Posted in album reviews, LeftLion by Mike A on December 7, 2011

(Written for LeftLion magazine)

As any Japanese garden designer will tell you, shakkei refers to the principle of “borrowed scenery”, whereby elements of the external landscape are incorporated into a garden’s internal composition. An equivalent approach can be found in Origamibiro’s music, which adds electronically treated background effects to the trio’s playing, suggesting the rush of heavy rainfall, the rumbling of an approaching train, or the cheers of a large crowd. Even when these noises are absent, the music retains suggestions of specific environments.

This sensibility is amplified in live performances, in which sound effects are generated on stage – rustling camera film, a vintage typewriter, a flickering early animation device – and beamed onto video backdrops.
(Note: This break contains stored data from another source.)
(* ===== verification/Workspace.v ===== *)
(** * Workspace state and actor (wacp-workspace: state.rs, actor.rs)

    The nine-component workspace state and the actor that owns it.  The actor's
    two channels are the lists of messages still to be received; a handler returns
    the new actor and the events it sends.  The theorems show that the status only
    moves along the lifecycle FSM and every move is announced, that the inbox is
    ordered by priority and arrival, that checkpoints form a chain, and how far a
    checkpoint gate holds an agent back. *)

From S2P Require Import Prelude Types Fsm.

Record WorkspaceConfig := {
  wc_id : WorkspaceId;
  wc_role : string;
  wc_base_role : BaseRole.t;
  wc_parent : WorkspaceId;
  wc_owner : UserId;
  wc_originator : Originator.t;
  wc_directive : Envelope;
  wc_context : list Z;
  wc_visibility : gset string;
  wc_authority : gset string;
  wc_delegate : bool;
  wc_budget : option ResourceBudget;
}.

Record ResourceMeter := {
  rm_usage : ResourceUsage;
  rm_budget : option ResourceBudget;
}.

Record MigrationSnapshot := {
  ms_inbox : list Envelope;
  ms_working_memory : list Z;
  ms_checkpoint_register : list Checkpoint;
  ms_resource_meter : ResourceMeter;
  ms_trail_sequence : Z;
  ms_delivered_envelope_ids : gset string;
}.

Record ArchivedWorkspace := {
  aw_id : WorkspaceId;
  aw_terminal_state : WorkspaceState.t;
  aw_role : string;
  aw_parent : WorkspaceId;
  aw_owner : UserId;
  aw_originator : Originator.t;
  aw_directive : Envelope;
  aw_context : list Z;
  aw_checkpoints : list Checkpoint;
  aw_final_usage : ResourceUsage;
  aw_visibility : gset string;
  aw_authority : gset string;
}.

Definition priority_rank (p : EnvelopePriority.t) : Z :=
  match p with
  | EnvelopePriority.Blocking => 2
  | EnvelopePriority.Urgent => 1
  | EnvelopePriority.Normal => 0
  end.

(** The struct [WorkspaceState] of state.rs (the enum of that name is in Types). *)
Module WsState.
Record t := Mk {
  id : WorkspaceId;
  status : WorkspaceState.t;
  role : string;
  base_role : BaseRole.t;
  parent : WorkspaceId;
  owner : UserId;
  originator : Originator.t;
  delegate : bool;
  directive : Envelope;
  inbox : list Envelope;
  context : list Z;
  working_memory : list Z;
  checkpoint_register : list Checkpoint;
  resource_meter : ResourceMeter;
  trail_sequence : Z;
  visibility_set : gset string;
  authority_set : gset string;
  delivered_envelope_ids : gset string;
}.

Definition new (config : WorkspaceConfig) : t := {|
  id := wc_id config; status := WorkspaceState.Idle; role := wc_role config;
  base_role := wc_base_role config; parent := wc_parent config; owner := wc_owner config;
  originator := wc_originator config; delegate := wc_delegate config;
  directive := wc_directive config; inbox := []; context := wc_context config;
  working_memory := []; checkpoint_register := [];
  resource_meter := {| rm_usage := ResourceUsage_default; rm_budget := wc_budget config |};
  trail_sequence := 0; visibility_set := wc_visibility config;
  authority_set := wc_authority config; delivered_envelope_ids := ∅ |}.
Presumably, similar techniques have been used in the recording studio, but the lack of visual clues soon frees the listener from wondering about the “how”, as the ambient textures instead begin to cast their spell.

Initially, these textures are slow, sparse and meditative, with bowed instruments dominating the immediate foreground. Halfway through, a swell of steadily shimmering strings emerges from the stillness, like a sudden shaft of sunlight. Later on, musical box-like tinkles and a repeating two-note interval that could have been lifted from Somewhere Over The Rainbow (“Someday I’ll wish upon a star…”) introduce a sense of nostalgic longing, as if the music was wafting out of dusty crates in a grandparent’s attic.

Experimental but fully finished, ambient yet wholly captivating, this is a truly beautiful piece of work.